I've still been battling to get the 182.6, my pre Destin weight. I've gotten very close a time or two but not yet. It has been a very emotional week for me, and I am an emotional eater. I've known that for some time, but there is still some denial in there some place. On Saturday, one of my errands was to pick up some gift cards for the flood victims, then I went to church to help with some hands on, real, tangible help. I didn't plan well, and missed lunch. When I got home, I was emotionally exhausted. I logged on to facebook to see what was going on with my 300 closest friends thinking I'd decompress for a while. I was skimming through the status updates when realized that I was piling in the cashews like crazy. I was hungry, so it took some real strength to put down the cashews and find something with a little more nutritional value, particularly since I was sooooo tired in my head. But I did. It was a non-scale victory of sorts.

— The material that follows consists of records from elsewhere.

(** Shifting hides an error: the position of the second row overflows, but the first row's
    pass has already filled it. *)
Example leadlag_shift_overflow :
  let offset : LeadLagArgument Z := Some (mkInput true (fun _ => 2 ^ 63 - 1) (fun _ => false), true) in
  LeadLagEvaluate WINDOW_LEAD small_leadlag small_column offset None small_frames 2 0 = Some (Ok [None; None]) /\
  leadlag_value WINDOW_LEAD small_leadlag small_column offset None 0 3 1 1 = Throw OutOfRangeException.
Proof. split; vm_compute; reflexivity. Qed.

(** With a shared order LEAD searches the frame; if the frame ends before the row, the
    number of rows after it wraps, and the result is the row where the frame ends. *)
Example leadlag_frame_before_row :
  let g := WindowLeadLagGlobalState_new 1 1 true (list_tree []) (list_tokens []) in
  let bounds : DataChunk := fun b => match b with FRAME_BEGIN => [0] | FRAME_END => [2] | _ => [] end in
  LeadLagEvaluate WINDOW_LEAD g small_column None None bounds 1 4 = Some (Ok [Some 30]).
Proof. vm_compute. reflexivity. Qed.

(** With IGNORE NULLS and argument orders LEAD counts the NULL row in its own row number,
    but not in the tree of the values: the next value 30 is not found. *)
Example leadlag_tree_ignore_nulls :
  let g := mkLeadLagGlobal (small_values (Some (list_tree [0; 2; 3; 4]))) true (Some (list_tokens [1; 0; 2; 3; 4])) in
  let bounds : DataChunk := fun b => match b with FRAME_BEGIN => [0] | FRAME_END => [3] | _ => [] end in
  LeadLagEvaluate WINDOW_LEAD g small_column None None bounds 1 0 = Some (Ok [None]).
Proof. vm_compute. reflexivity. Qed.

(** NTH_VALUE with argument orders does not find the last row of the frame. *)
Example NthValue_tree_last_row :
  let g := mkValueGlobal (mkMask None STANDARD_VECTOR_SIZE) (Some (list_tree small_order)) in
  NthValue_row g small_column (Some 3) [(0, 3)] = Some None /\
  NthValue_row (mkValueGlobal (mkMask None STANDARD_VECTOR_SIZE) None) small_column (Some 3) [(0, 3)] = Some (Some 30).
Proof. split; vm_compute; reflexivity. Qed.
Lemma merge_step_slot :
  exists winner' s', merge_winner child winner s = Some (winner', s') /\ merge_inv (advance lo i) winner' s' /\
    element_idx s' = element_idx s + 1.
Proof.
  pose proof step_range as [Hs1 Hs2]. pose proof first_nonneg as Hf. pose proof (stop_le i Hi) as Hstop.
  pose proof (element_idx_range _ _ _ Hinv) as Her.
  destruct (push_step lo winner s Hinv He) as (cas' & q' & Epush & Hcl & Hco & Hcr).
  destruct (mi_cur _ _ _ Hinv) as (cur & Hcur & Hgames & Ewin).
  destruct (ReplayGames_ok k FANOUT_eq cur i (player (advance lo i) i) (games s)) as (games' & Ereplay & Hgames'); [done | | done |].
  { rewrite <- Ewin, Hcur, Hw by done. unfold player. by rewrite (proj2 (Z.ltb_lt _ _) Hlt). }
  unfold merge_winner. rewrite Epush. cbn [mbind option_bind bounds games run_elements run_cascades element_idx cascade_idx].
  rewrite Hw. cbn [fst snd]. rewrite zstore_Some by done. cbn [mbind option_bind].
  rewrite (mi_bounds _ _ _ Hinv), zload_tabulate by done. cbn [mbind option_bind fst snd].
  assert (OffsetType (lo i + 1) = lo i + 1) as -> by (apply Z.mod_small; lia).
  rewrite zstore_tabulate by done. cbn [mbind option_bind]. rewrite next_player_ok by (done || lia). cbn [mbind option_bind].
  rewrite Ereplay. cbn [mbind option_bind]. do 2 eexists. split; [reflexivity |]. split; [| done].
  split; cbn [bounds games run_elements run_cascades element_idx cascade_idx].
  - exists (moved cur i (player (advance lo i) i)). split; [| done]. intros j Hj. unfold moved.
    destruct (Z.eqb_spec j i) as [-> |]; [done |]. rewrite Hcur by done. unfold player. by rewrite advance_other.
  - apply list_fmap_ext. intros m j _. unfold advance. by destruct (Z.eqb_spec j i) as [-> |].
  - intros j Hj. destruct (decide (j = i)) as [-> | Hne]; [rewrite advance_here; lia |].
    rewrite advance_other by done. by apply (mi_lo _ _ _ Hinv).
  - apply step_sum.
  - rewrite length_insert. apply (mi_length _ _ _ Hinv).
  - intros p Hp Hout. rewrite step_element, decide_False by lia. apply (mi_outside _ _ _ Hinv); lia.
  - apply step_sorted.
  - apply step_heads.
  - apply step_count.
  - done.
  - done.
  - intros Hc0. destruct (Hcr Hc0) as [-> Hrows]. replace (element_idx s + 1 - first) with (element_idx s - first + 1) by lia.
    split; [done |]. intros j Hj. pose proof (row_index_mono j j ltac:(lia)) as [? _].
    eapply (row_ok_ext (run_elements s) _ cas'); [lia | | done | by apply Hrows].
    destruct Hj as [Hj0 Hj']. apply rows_lt in Hj'; [| lia]. intros p Hp. rewrite step_element, decide_False by lia. done.
Qed.
End step.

For the vegetable challenge this week, I made an asparagus casserole. I failed to mention in my diatribe about hating vegetables, that I will eat asparagus, so this is a bit of cheating as far as trying a whole new vegetable goes. But, we've been on water restriction due to the flooding. In response to that, I cooked as much as possible Sunday afternoon. The plan was to only run the dishwasher once to clean the cooking utensils. Then, all week we would heat up the prepared items on paper plates in the microwave. (It hasn't worked exactly as planned, but that's not important to weight loss.) When I try something new, I only make a small amount for that meal, I just couldn't justify doing that with the water issues. I'll be back on track soon enough, my husband is not willing to let me forget that I promised to try a tomato this summer!!!
Now, on to the promised book review. The first half or so of the book discusses studies done on both humans & animals regarding reactions to certain foods. There is discussion of dopamine, serotonin, etc. I won't even try to explain it here. The author is convinced, however that certain individuals are more prone to overeating due to both external stimuli (like commercials) and internal stimuli. The internal stimuli is based on the composition of food - the way it is processed and that does stuff to your brain chemistry. Also, this change in composition, makes the food less satisfying, so that the eater continues to eat far beyond the bodies' need. It was hard reading for anyone not in to reading scientific stuff.
The second part of the book had some very helpful information for breaking the cycle. The tips would help for any behavior modification, IMO.
The book is worth the read, for at least the second part. The whole first section, is to convince the reader that there is an issue. I personally, didn't need convincing. I've seen copies as inexpensive as $3.00 on textbooks.com. Of course shipping is at least that much. I got my copy at the local library. Check it out and then decide if it is worth the purchase price.